Jim you are absoloutly right that that is the basis used BUT Jim this is arithmetic nonsense, it is faulty maths, incorrect and wrong:

This is why:

The 1:100,000 is per flying hour . So the result you have calculated is the chance of both engines failing within an hour of flight. So to get the chance of the second failing within the subsequent 10 seconds (say) you have to divide by another 360, making the chance of this occuring about 5^10-13. That is once per 50,000,000,000,000 hours (that's once per 50 thousand billion hours !!). Since the chance of losing 2 engines within 10 seconds has happened at least 10,000,000 times more frequently than that there must be something wrong with some other assumption in your statement. The only thing that is likely to be is the (ridiculous) assumption that the systems are independant.

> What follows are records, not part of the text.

(** The parameters [_deploy_arm_template_core] puts into [DeploymentProperties]. *)
Definition deployment_parameters (parameter_list : option (list json)) (template : json)
    (answers : list Answer) : result json :=
  parameters <- _merge_parameters parameter_list ;;
  missing <- _find_missing_parameters parameters template ;;
  if Nat.ltb 0 (length missing) then
    r <- _prompt_for_parameters missing answers ;;
    apply_prompted parameters (fst r)
  else Ok parameters.

(** ** [_deploy_arm_template_core] *)

Record DeploymentProperties := {
  dp_template : json;
  dp_template_link : option string;
  dp_parameters : json;
  dp_mode : string
}.

(** The call made on [smc.deployments]. *)
Inductive DeploymentCall : Type :=
| DeployValidate (resource_group_name : string) (deployment_name : option string)
    (properties : DeploymentProperties)
| DeployCreateOrUpdate (resource_group_name : string) (deployment_name : option string)
    (properties : DeploymentProperties).

Definition _deploy_arm_template_core (get_file_json : string -> json)
    (resource_group_name : string) (template_file template_uri deployment_name : option string)
    (parameter_list : option (list json)) (mode : string) (validate_only : bool)
    (answers : list Answer) : result DeploymentCall :=
  if Bool.eqb (truthy template_uri) (truthy template_file) then
    Err (CLIError "please provide either template file path or uri, but not both")
  else
    let '(template, template_link) :=
      if truthy template_uri then (JNull, Some (opt_str template_uri))
      else (get_file_json (opt_str template_file), None) in
    parameters <- deployment_parameters parameter_list template answers ;;
    let properties := {| dp_template := template; dp_template_link := template_link;
                         dp_parameters := parameters; dp_mode := mode |} in
    Ok (if validate_only then DeployValidate resource_group_name deployment_name properties
        else DeployCreateOrUpdate resource_group_name deployment_name properties).
(** [s.trimStart()], [s.trimEnd()], [s.trim()]. *)
Fixpoint trimStart (s : string) : string :=
  match s with
  | EmptyString => EmptyString
  | String c r => if isWhiteSpace c then trimStart r else s
  end.

Fixpoint trimEnd (s : string) : string :=
  match s with
  | EmptyString => EmptyString
  | String c r =>
      match trimEnd r with
      | EmptyString => if isWhiteSpace c then EmptyString
                       else String c EmptyString
      | r' => String c r'
      end
  end.

Definition trim (s : string) : string := trimStart (trimEnd s).

(** [s.indexOf(needle)]: the index of the first occurrence, or [-1]. *)
Fixpoint indexOfFrom (needle s : string) (i : Z) : Z :=
  if String.prefix needle s then i
  else match s with
       | EmptyString => -1
       | String _ r => indexOfFrom needle r (i + 1)
       end.

Definition indexOf (needle s : string) : Z := indexOfFrom needle s 0.

(** [s.includes(needle)]. *)
Definition includes (needle s : string) : bool :=
  negb (indexOf needle s =? -1).

(** [s.length] as a number. *)
Definition strlen (s : string) : Z := Z.of_nat (String.length s).

(** [s[i]]: [None] stands for [undefined] (an index outside the string). *)
Definition charAt (s : string) (i : Z) : option ascii :=
  if i <? 0 then None else String.get (Z.to_nat i) s.

(** [s.substring(from)] and [s.substring(from, to)] for [0 <= from <= to]. *)
Fixpoint dropChars (n : nat) (s : string) : string :=
  match n, s with
  | O, _ => s
  | S k, String _ r => dropChars k r
  | S _, EmptyString => EmptyString
  end.
(** The updater passed to [updateJson]:
    [{ ...manifest, [options.appName]: `http://localhost:${options.port}` }]. *)
Definition withRemote (opts : Schema) (manifest : json) : json :=
  JObject (<[appName opts := JString (remoteUrl opts)]> (spread manifest)).

Definition addRemoteToDynamicHost (opts : Schema)
    (pathToMfManifest : string) : M unit :=
  updateJson pathToMfManifest (withRemote opts).

Definition routePathName (opts : Schema) : string :=
  if standalone opts then "Routes" else "Module".

Definition routeToAdd (opts : Schema) (hostFederationType : FederationType)
  : string :=
  match hostFederationType with
  | dynamic =>
      "loadRemoteModule('" ++ appName opts ++ "', './"
      ++ routePathName opts ++ "')"
  | static => "import('" ++ appName opts ++ "/" ++ routePathName opts ++ "')"
  end.

Definition moduleRoute (opts : Schema) (ft : FederationType) : string :=
  "{" ++ Js.nl
  ++ "         path: '" ++ appName opts ++ "', " ++ Js.nl
  ++ "         loadChildren: () => " ++ routeToAdd opts ft
  ++ ".then(m => m.RemoteEntryModule)" ++ Js.nl
  ++ "     }".

Definition standaloneRoute (opts : Schema) (ft : FederationType) : string :=
  "{" ++ Js.nl
  ++ "    path: '" ++ appName opts ++ "'," ++ Js.nl
  ++ "    loadChildren: () => " ++ routeToAdd opts ft
  ++ ".then(m => m.RemoteRoutes)" ++ Js.nl
  ++ "    }".

Definition menuOpenTag : string :=
  "<ul class=" ++ Js.dq ++ "remote-menu" ++ Js.dq ++ ">".

Definition menuEntry (opts : Schema) : string :=
  "<li><a routerLink='" ++ appName opts ++ "'>"
  ++ className dk (appName opts) ++ "</a></li>" ++ Js.nl.

Definition hasMenu (appComponent : string) : bool :=
  Js.includes menuOpenTag appComponent && Js.includes "</ul>" appComponent.

Definition withMenuEntry (opts : Schema) (appComponent : string) : string :=
  let indexOfClosingMenuTag := Js.indexOf "</ul>" appComponent in
  Js.slice appComponent 0 indexOfClosingMenuTag
  ++ menuEntry opts
  ++ Js.slice_from appComponent indexOfClosingMenuTag.
(** the body of the per-post [try]: the enriched post is written to
    the store last, keyed by its [post_id] *)
Definition process_post (d : db) (post : pyval) : res db :=
  post <- enrich_text post ;;
  post <- enrich_media post ;;
  post_id <- py_getitem post "post_id" ;;
  fields <- py_items post ;;
  update_one d POSTS_COLLECTION
    [(KStr "post_id", post_id)] [(KStr "$set", PDict fields)].

(** the message of the [AttributeError] a value without the method
    raises *)
Definition no_attribute (v : pyval) (method : string) : string :=
  let type_name :=
    match v with
    | PNone => "NoneType"
    | PBool _ => "bool"
    | PInt _ => "int"
    | PFloat _ => "float"
    | PStr _ => "str"
    | PDatetime _ => "datetime.datetime"
    | PList _ => "list"
    | PDict _ => "dict"
    end in
  "'" ++ type_name ++ "' object has no attribute '" ++ method ++ "'".

(** the [for post in posts] loop. A post whose body raises is logged
    and passed over, the store and the counter as they were; the log
    line itself calls [post.get], outside the inner [try], and what it
    raises ends the loop with the store as it then is. The result is
    the final counter, or the message of the exception that ended the
    loop. *)
Fixpoint process_posts (d : db) (processed_count : nat) (posts : list pyval)
  : db * (string + nat) :=
  match posts with
  | [] => (d, inr processed_count)
  | post :: rest =>
      match process_post d post with
      | Ok d' => process_posts d' (S processed_count) rest
      | Raise _ =>
          match py_get post "post_id" (PStr "unknown") with
          | Ok _ => process_posts d processed_count rest
          | Raise _ => (d, inl (no_attribute post "get"))
          end
      end
  end.

(** [sync_client] is [None] until [init_db] has run in the process;
    [get_sync_database()] then raises inside the outer [try], whose
    handler returns the error status *)
Definition process_upload_task (sync_client : option db) (file_id : string)
  (posts : list pyval) : option db * pyval :=
  match sync_client with
  | None =>
      (None, PDict [(KStr "status", PStr "error");
                    (KStr "error", PStr "'NoneType' object is not subscriptable")])
  | Some d =>
      match process_posts d 0 posts with
      | (d', inr processed_count) =>
          (Some d', PDict [(KStr "status", PStr "completed");
                           (KStr "processed_count",
                            PInt (Z.of_nat processed_count))])
      | (d', inl error) =>
          (Some d', PDict [(KStr "status", PStr "error");
                           (KStr "error", PStr error)])
      end
  end.

End Worker.

End Tasks.

(* ================================================================== *)
(** ** [routes/upload.py] *)

Module Upload.
Import Py Strptime Env Tasks.

Definition is_list (v : pyval) : bool :=
  match v with PList _ => true | _ => false end.
Definition is_dict (v : pyval) : bool :=
  match v with PDict _ => true | _ => false end.
Definition is_str (v : pyval) : bool :=
  match v with PStr _ => true | _ => false end.

(** [a or b] *)
Definition py_or (a b : res pyval) : res pyval :=
  x <- a ;; if truthy x then Ok x else b.

(** *** [parse_timestamp] *)

Definition formats : list string :=
  ["%Y-%m-%dT%H:%M:%SZ";
   "%Y-%m-%dT%H:%M:%S.%fZ";
   "%Y-%m-%d %H:%M:%S";
   "%Y-%m-%d"].

(** the [for fmt in formats] loop: a [ValueError] moves on to the next
    format, any other exception leaves the function *)
Fixpoint try_formats (now : datetime) (timestamp_str : pyval)
  (fmts : list string) : res datetime :=
  match fmts with
  | [] => Ok now
  | fmt :: rest =>
      match strptime timestamp_str fmt with
      | Ok d => Ok d
      | Raise e =>
          if is_ValueError e then try_formats now timestamp_str rest
          else Raise e
      end
  end.

(** [now] is what [datetime.utcnow()] returns during the call *)
Definition parse_timestamp (now : datetime) (timestamp_str : pyval)
  : res datetime :=
  if negb (truthy timestamp_str) then Ok now
  else try_formats now timestamp_str formats.

(** *** [parse_media] *)

Definition image_item (url : pyval) : pyval :=
  PDict [(KStr "type", PStr "image"); (KStr "url", url);
         (KStr "filename", PStr "")].

Fixpoint parse_media_items (items : list pyval) : res (list pyval) :=
  match items with
  | [] => Ok []
  | item :: rest =>
      if is_dict item then
        type <- py_get item "type" (PStr "image") ;;
        src <- py_get item "src" (PStr "") ;;
        url <- py_get item "url" src ;;
        filename <- py_get item "filename" (PStr "") ;;
        media_list <- parse_media_items rest ;;
        Ok (PDict [(KStr "type", type); (KStr "url", url);
                   (KStr "filename", filename)] :: media_list)
      else if is_str item then
        media_list <- parse_media_items rest ;;
        Ok (image_item item :: media_list)
      else parse_media_items rest
  end.

Definition parse_media (media_data : pyval) : res (list pyval) :=
  if negb (truthy media_data) then Ok []
  else
    match media_data with
    | PList items => parse_media_items items
    | PStr _ => Ok [image_item media_data]
    | _ => Ok []
    end.

(** *** [normalize_post_data] *)

Definition consumed_keys : list string :=
  ["platform"; "id"; "post_id"; "text"; "content"; "message"; "timestamp";
   "created_at"; "date"; "user_id"; "author"; "username"; "media"; "images";
   "videos"; "raw_text"].

(** [summary_parts]: the truthy ones of title, description, caption *)
Definition summary_parts (post : pyval) : res (list pyval) :=
  title <- py_get post "title" PNone ;;
  description <- py_get post "description" PNone ;;
  caption <- py_get post "caption" PNone ;;
  Ok (filter truthy [title; description; caption]).

Section WithRuntime.
Context `{R : Runtime}.

(** the body of the [try]; [n] is the slot the record draws its
    token and its clock reading from *)
Definition normalize_body (n : nat) (post : pyval) : res (option pyval) :=
  post_id <- py_or (py_get post "post_id" PNone)
               (py_or (py_get post "id" PNone) (Ok (PStr (uuid4 n)))) ;;
  raw_text <- py_or (py_get post "raw_text" PNone)
                (py_or (py_get post "text" PNone)
                   (py_or (py_get post "content" PNone)
                      (py_or (py_get post "message" PNone) (Ok (PStr ""))))) ;;
  raw_text <-
    (if negb (truthy raw_text) then
       parts <- summary_parts post ;;
       match parts with
       | _ :: _ => joined <- py_join " | " parts ;; Ok (PStr joined)
       | [] =>
           platform <- py_get post "platform" (PStr "unknown") ;;
           Ok (PStr ("Post from " ++ py_str platform ++ " platform"))
       end
     else Ok raw_text) ;;
  platform <- py_get post "platform" (PStr "unknown") ;;
  date <- py_get post "date" (PStr "") ;;
  created_at <- py_get post "created_at" date ;;
  timestamp_str <- py_get post "timestamp" created_at ;;
  timestamp <- parse_timestamp (utcnow n) timestamp_str ;;
  username <- py_get post "username" (PStr "") ;;
  author <- py_get post "author" username ;;
  user_id <- py_get post "user_id" author ;;
  videos <- py_get post "videos" (PList []) ;;
  images <- py_get post "images" videos ;;
  media_data <- py_get post "media" images ;;
  media <- parse_media media_data ;;
  items <- py_items post ;;
  let normalized :=
    [(KStr "platform", platform);
     (KStr "post_id", PStr (py_str post_id));
     (KStr "raw_text", raw_text);
     (KStr "timestamp", PDatetime timestamp);
     (KStr "user_id", PStr (py_str user_id));
     (KStr "media", PList media);
     (KStr "metadata",
       PDict (filter (fun kv => negb (key_in (fst kv) consumed_keys)) items))] in
  stripped <- py_strip (field normalized "raw_text") ;;
  if negb (truthy (PStr stripped)) then Ok None
  else Ok (Some (PDict normalized)).

(** [except Exception: return None] *)
Definition normalize_post_data (n : nat) (post : pyval) : option pyval :=
  match normalize_body n post with
  | Ok r => r
  | Raise _ => None
  end.

(** *** The format parsers *)

(** [str.split(chr 10)] *)
Fixpoint split_lines (s : string) : list string :=
  match s with
  | EmptyString => [EmptyString]
  | String c t =>
      if (c =? chr 10)%char then EmptyString :: split_lines t
      else match split_lines t with
           | l :: ls => String c l :: ls
           | [] => [String c EmptyString]
           end
  end.

(** the normalising loop of [parse_json_file]; the [print] at its head
    formats [post.get('post_id', ...)] and slices
    [post.get('raw_text', 'no_text')] before the record is normalised *)
Fixpoint normalize_json_posts (n : nat) (posts : list pyval)
  : res (list pyval) :=
  match posts with
  | [] => Ok []
  | post :: rest =>
      _ <- py_get post "post_id" (PStr "no_id") ;;
      text <- py_get post "raw_text" (PStr "no_text") ;;
      _ <- py_slice text 50 ;;
      let normalized_post := normalize_post_data n post in
      normalized_posts <- normalize_json_posts (S n) rest ;;
      Ok (match normalized_post with
          | Some p => p :: normalized_posts
          | None => normalized_posts
          end)
  end.
(** [data.to_frame(name=...)] of a series of (timestamp, value) pairs. *)
Definition to_frame (data : list (T * V)) (name : string)
  : frame (option V) :=
  mkFrame (map fst data) [(name, map (fun p => Some (snd p)) data)].

(** [column.shift(i)]: values move down by [i] rows, NaN fills the head. *)
Definition shift (i : nat) (c : list (option V)) : list (option V) :=
  firstn (length c) (repeat None i ++ c).

(** The cell of a column at row [r]; a row outside the column is NaN. *)
Definition cell (c : list (option V)) (r : nat) : option V :=
  nth r c None.

Definition notna (x : option V) : bool :=
  match x with Some _ => true | None => false end.

Definition row_complete (cols : list (string * list (option V))) (r : nat)
  : bool :=
  forallb (fun nc => notna (cell (snd nc) r)) cols.

(** The rows picked at the positions [keep]. *)
Definition take_rows {A : Type} (keep : list nat) (l : list A) : list A :=
  flat_map (fun r => match nth_error l r with
                     | Some x => [x]
                     | None => []
                     end) keep.

Definition take_defined (keep : list nat) (c : list (option V)) : list V :=
  flat_map (fun r => match cell c r with
                     | Some v => [v]
                     | None => []
                     end) keep.

(** [data.dropna()]: every row with at least one NaN is removed. *)
Definition dropna (fr : frame (option V)) : frame V :=
  let keep := filter (row_complete (columns fr)) (seq 0 (height fr)) in
  mkFrame (take_rows keep (index fr))
          (map (fun nc => (fst nc, take_defined keep (snd nc))) (columns fr)).

(** [data.iloc[:i]] and [data.iloc[i:]] *)
Definition iloc_to {C : Type} (i : Z) (fr : frame C) : frame C :=
  mkFrame (slice_to i (index fr))
          (map (fun nc => (fst nc, slice_to i (snd nc))) (columns fr)).

Definition iloc_from {C : Type} (i : Z) (fr : frame C) : frame C :=
  mkFrame (slice_from i (index fr))
          (map (fun nc => (fst nc, slice_from i (snd nc))) (columns fr)).

(** [data.drop(name, axis=1)] *)
Definition drop_column {C : Type} (fr : frame C) (name : string)
  : py_result (frame C) :=
  match assoc_get name (columns fr) with
  | Some _ =>
      Ok (mkFrame (index fr)
            (filter (fun nc => negb (String.eqb (fst nc) name)) (columns fr)))
  | None => Raise KeyError
  end.

(** [data[name].iloc[r]] *)
Definition frame_cell {C : Type} (fr : frame C) (name : string) (r : nat)
  : option C :=
  match assoc_get name (columns fr) with
  | Some c => nth_error c r
  | None => None
  end.

(** [data[name]] as a series, keeping the index. *)
Definition getseries {C : Type} (fr : frame C) (name : string)
  : py_result (series C) :=
  (c <- getitem fr name ;; Ok (mkSeries (index fr) c))%py.

(** The row at position [r] across the columns, in column order. *)
Definition row_values {C : Type} (fr : frame C) (r : nat) : list C :=
  flat_map (fun nc => match nth_error (snd nc) r with
                      | Some x => [x]
                      | None => []
                      end) (columns fr).

(** The frame as a feature matrix: one list of cells per row. *)
Definition matrix {C : Type} (fr : frame C) : list (list C) :=
  map (row_values fr) (seq 0 (height fr)).

(** [data.iloc[-1].values] *)
Definition iloc_last_values {C : Type} (fr : frame C) : py_result (list C) :=
  match height fr with
  | O => Raise IndexError
  | S r => Ok (row_values fr r)
  end.

End Frame.

Arguments mkFrame {T C} index columns.
Arguments mkSeries {T C} s_index s_values.

Arguments height {T C} fr.
Arguments getitem {T C} fr name.
Arguments setitem {T C} fr name c.
Arguments to_frame {T V} data name.
Arguments dropna {T V} fr.
Arguments iloc_to {T C} i fr.
Arguments iloc_from {T C} i fr.
Arguments drop_column {T C} fr name.
Arguments getseries {T C} fr name.
Arguments frame_cell {T C} fr name r.
Arguments row_values {T C} fr r.
Arguments matrix {T C} fr.
Arguments iloc_last_values {T C} fr.

(** ** Metrics *)

(** A Python float: a real, an infinity or NaN. *)
Inductive pyfloat : Type :=
| Fin (r : R)
| PInf
| NInf
| NaN.

(** [a <= b] on floats: every comparison with NaN is false. *)
Definition fle (a b : pyfloat) : Prop :=
  match a, b with
  | Fin x, Fin y => (x <= y)%R
  | Fin _, PInf => True
  | NInf, Fin _ => True
  | NInf, NInf => True
  | NInf, PInf => True
  | PInf, PInf => True
  | _, _ => False
  end.

Definition is_finite (a : pyfloat) : Prop :=
  match a with Fin _ => True | _ => False end.

(** Division of two finite floats, as numpy does it: a zero divisor
    gives NaN for [0/0] and a signed infinity otherwise. *)
Definition fdiv (x y : R) : pyfloat :=
  if Req_dec_T y 0 then
    if Req_dec_T x 0 then NaN
    else if Rlt_dec 0 x then PInf else NInf
  else Fin (x / y).

Definition fabs (a : pyfloat) : pyfloat :=
  match a with
  | Fin r => Fin (Rabs r)
  | PInf => PInf
  | NInf => PInf
  | NaN => NaN
  end.

Definition fadd (a b : pyfloat) : pyfloat :=
  match a, b with
  | NaN, _ => NaN
  | _, NaN => NaN
  | Fin x, Fin y => Fin (x + y)
  | PInf, NInf => NaN
  | NInf, PInf => NaN
  | PInf, _ => PInf
  | _, PInf => PInf
  | NInf, _ => NInf
  | _, NInf => NInf
  end.

(** Multiplication by a finite, positive constant. *)
Definition fscale (a : pyfloat) (k : R) : pyfloat :=
  match a with
  | Fin r => Fin (r * k)
  | other => other
  end.

Definition isnan (a : pyfloat) : bool :=
  match a with NaN => true | _ => false end.

(** [Series.mean()] of pandas: NaN entries are skipped; the mean of
    nothing is NaN. *)
Definition pd_mean (l : list pyfloat) : pyfloat :=
  let xs := filter (fun a => negb (isnan a)) l in
  match xs with
  | [] => NaN
  | _ => fscale (fold_right fadd (Fin 0) xs) (/ INR (length xs))
  end.

Definition rsum (l : list R) : R := fold_right Rplus 0%R l.

Definition rmean (l : list R) : R := (rsum l / INR (length l))%R.

(** [y_true - y_pred], element by element. *)
Definition residuals (y_true y_pred : list R) : list R :=
  map (fun yp => (fst yp - snd yp)%R) (combine y_true y_pred).

(** The input validation of sklearn's metrics: the two arrays have the
    same, non-zero number of samples. *)
Definition check_targets (y_true y_pred : list R) : py_result unit :=
  if length y_true =? length y_pred then
    match length y_true with
    | O => Raise ValueError
    | S _ => Ok tt
    end
  else Raise ValueError.

Definition sq (x : R) : R := (x * x)%R.

(** [sklearn.metrics.mean_squared_error] *)
Definition mean_squared_error (y_true y_pred : list R) : py_result R :=
  (_ <- check_targets y_true y_pred ;;
   Ok (rmean (map sq (residuals y_true y_pred))))%py.

(** [sklearn.metrics.mean_absolute_error] *)
Definition mean_absolute_error (y_true y_pred : list R) : py_result R :=
  (_ <- check_targets y_true y_pred ;;
   Ok (rmean (map Rabs (residuals y_true y_pred))))%py.

(** The last step of sklearn's [r2_score] and [explained_variance_score]
    with [force_finite=True]: a perfect fit scores 1, and an imperfect
    fit of a constant target scores 0. *)
Definition assemble_score (numerator denominator : R) : R :=
  if Req_dec_T numerator 0 then 1%R
  else if Req_dec_T denominator 0 then 0%R
  else (1 - numerator / denominator)%R.

(** [sklearn.metrics.r2_score]: not defined for fewer than two samples,
    where it warns and returns NaN. *)
Definition r2_score (y_true y_pred : list R) : py_result pyfloat :=
  (_ <- check_targets y_true y_pred ;;
   if length y_pred <? 2 then Ok NaN
   else
     let numerator := rsum (map sq (residuals y_true y_pred)) in
     let avg := rmean y_true in
     let denominator := rsum (map (fun y => sq (y - avg)) y_true) in
     Ok (Fin (assemble_score numerator denominator)))%py.

(** [sklearn.metrics.explained_variance_score] *)
Definition explained_variance_score (y_true y_pred : list R)
  : py_result pyfloat :=
  (_ <- check_targets y_true y_pred ;;
   let diff := residuals y_true y_pred in
   let y_diff_avg := rmean diff in
   let numerator := rmean (map (fun d => sq (d - y_diff_avg)) diff) in
   let y_true_avg := rmean y_true in
   let denominator := rmean (map (fun y => sq (y - y_true_avg)) y_true) in
   Ok (Fin (assemble_score numerator denominator)))%py.

(** [abs((test_data - predictions) / test_data)], element by element. *)
Definition abs_pct_errors (test_data predictions : list R) : list pyfloat :=
  map (fun tp => fabs (fdiv (fst tp - snd tp) (fst tp)))
      (combine test_data predictions).

Record Metrics : Type := mkMetrics {
  RMSE : pyfloat;
  MAE : pyfloat;
  MAPE : pyfloat;
  R2 : pyfloat;
  ExplainedVariance : pyfloat
}.

(** [calculate_metrics(test_data, predictions)] *)
Definition calculate_metrics (test_data predictions : list R)
  : py_result Metrics :=
  (mse <- mean_squared_error test_data predictions ;;
   let rmse := Fin (sqrt mse) in
   mae <- mean_absolute_error test_data predictions ;;
   let mape := fscale (pd_mean (abs_pct_errors test_data predictions)) 100 in
   r2 <- r2_score test_data predictions ;;
   explained_var <- explained_variance_score test_data predictions ;;
   Ok (mkMetrics rmse (Fin mae) mape r2 explained_var))%py.

(** The mean absolute percentage error in the words of the
    specification: mean(|truth - predicted| / truth) * 100. *)
Definition spec_mape (truth predicted : list R) : R :=
  (rmean (map (fun tp => Rabs (fst tp - snd tp) / fst tp)
              (combine truth predicted)) * 100)%R.

(** ** The chronological split *)

(** The floats of the split: an int operand converted to float,
    subtraction, multiplication, division, and [int(x)], which raises on
    an infinity or a NaN. *)
Class PyFloat (F : Type) : Type := {
  float_of_int : Z -> F;
  float_sub : F -> F -> F;
  float_mul : F -> F -> F;
  float_div : F -> F -> F;
  int_of_float : F -> py_result Z
}.

(** IEEE binary64, the float of the program: 53 bits of precision,
    round to nearest even. The ints converted here (a length, the
    literal 1, a percentage) are far below the overflow threshold. *)
Definition double : Type := spec_float.

Definition double_of_int (z : Z) : double :=
  binary_normalize 53 1024 z 0 false.

(** [int(x)]: truncation toward zero. *)
Definition int_of_double (x : double) : py_result Z :=
  match x with
  | S754_zero _ => Ok 0%Z
  | S754_finite s m e =>
      let magnitude :=
        match e with
        | Z0 => Zpos m
        | Zpos p => (Zpos m * 2 ^ Zpos p)%Z
        | Zneg p => (Zpos m / 2 ^ Zpos p)%Z
        end in
      Ok (if s then (- magnitude)%Z else magnitude)
  | S754_infinity _ => Raise (PyError "OverflowError")
  | S754_nan => Raise ValueError
  end.

#[export] Instance double_float : PyFloat double := {
  float_of_int := double_of_int;
  float_sub := SFsub 53 1024;
  float_mul := SFmul 53 1024;
  float_div := SFdiv 53 1024;
  int_of_float := int_of_double
}.

(** The same expressions without rounding. *)
#[export] Instance exact_float : PyFloat Q := {
  float_of_int := inject_Z;
  float_sub := Qminus;
  float_mul := Qmult;
  float_div := Qdiv;
  int_of_float := fun q => Ok (py_int q)
}.

(** The rational a finite double stands for. *)
Definition double_value (x : double) : Q :=
  match x with
  | S754_finite s m e =>
      let z := if s then Zneg m else Zpos m in
      match e with
      | Z0 => inject_Z z
      | Zpos p => inject_Z (z * 2 ^ Zpos p)
      | Zneg p => z # (2 ^ p)
      end
  | _ => 0
  end.

Definition double_finite (x : double) : bool :=
  match x with
  | S754_zero _ => true
  | S754_finite _ _ _ => true
  | _ => false
  end.

(** The sign bit is clear. *)
Definition double_nonneg (x : double) : bool :=
  match x with
  | S754_zero s => negb s
  | S754_finite s _ _ => negb s
  | S754_infinity s => negb s
  | S754_nan => false
  end.

(** [len(data) * (1 - test_size)] *)
Definition scaled_length {F : Type} `{PyFloat F} (n : nat) (test_size : F)
  : F :=
  float_mul (float_of_int (Z.of_nat n))
            (float_sub (float_of_int 1) test_size).

(** [int(len(data) * (1 - test_size))] *)
Definition train_size_of {F : Type} `{PyFloat F} (n : nat) (test_size : F)
  : py_result Z :=
  int_of_float (scaled_length n test_size).

(** The split index without rounding. *)
Definition exact_train_size (n : nat) (test_size : Q) : Z :=
  py_int (inject_Z (Z.of_nat n) * (1 - test_size))%Q.

(** Lines 22-24 of [sarima_forecast]: [data[:train_size]] and
    [data[train_size:]]. *)
Definition sarima_split {A F : Type} `{PyFloat F} (data : list A)
  (test_size : F) : py_result (list A * list A) :=
  (train_size <- train_size_of (length data) test_size ;;
   Ok (slice_to train_size data, slice_from train_size data))%py.

(** What a forecast returns: the metrics, the predictions and the
    held-out truth. *)
Definition forecast_result (T : Type) : Type :=
  (Metrics * list R * series T R)%type.

(** [data.index[0]] and [data.index[-1]] *)
Definition index_first {T V : Type} (data : list (T * V)) : py_result T :=
  match data with
  | [] => Raise IndexError
  | p :: _ => Ok (fst p)
  end.

Definition index_last {T V : Type} (data : list (T * V)) : py_result T :=
  match rev data with
  | [] => Raise IndexError
  | p :: _ => Ok (fst p)
  end.

(** ** The SARIMA forecast *)

Section Sarima.

Variable T : Type.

What you say is of course true(ish) if (as you say clearly) we assume (wrongly btw) that the engines are independant.

1 There are many reasons why the engines are not independant:

They share a common drive chain.
They have the same pilot (trying) to control them.
They share fuel system components.
They share common fuel (impurities, wrong grade etc)
Theyt are located near eachother (so they would have to theoretically never interfere?)
The engine controls look alike and are located in a similar place.
They have had a similar history having flown together for possible all of their life.
They consume the same air (or water, snow, ice, flame, dust, chemical or volcanic ash!)
They are both maybe fixed by the same engineer (who puts the wrong oil in both etc etc)
The second engine is expected to do more than it has ever done before and operate to new maxima, which are previously untested (for that engine).
Same electronic control components subject to RadHaz, software problems.
The heat seeking missile (which might have an easier job!) doesn't know it is 'only suppose to blow the bloody' port engine.


2 And not to be ignored there are other factors where the risk is increased:
Reduced margins of other critical components.
Increased risk from engine explosion/fire.
Increased system risk from increased complexity gearbox. (More critical cogs, and bearings)
Higher risk from freewheel unit faults.
Complexity causing more pilot confusion and more scope for error.


3 Not to mention that to shift the same payload the reduced payload of a twin may result in more trips (exposures) being required.

If the capacity reduction in the NS required twice the number of trips we might expect twice the number of accidents, all else being equal.

People are totally screwed in their use and understanding of statistics: If you increase a risk in the 10^-6 realm in order to improve a risk in the 10^-9 realm then you've shot yourself in the foot (maybe a thousand times!).

(Incorrect) Theory doesn't deliver, that's why legislators should not design soloutions, design engineers should.


There were no losses asociated with banning onshore SE helicopter PT at night. Just unfounded instinct.
The loss rate (of night twins, not neccessarily PT) has been pretty high since.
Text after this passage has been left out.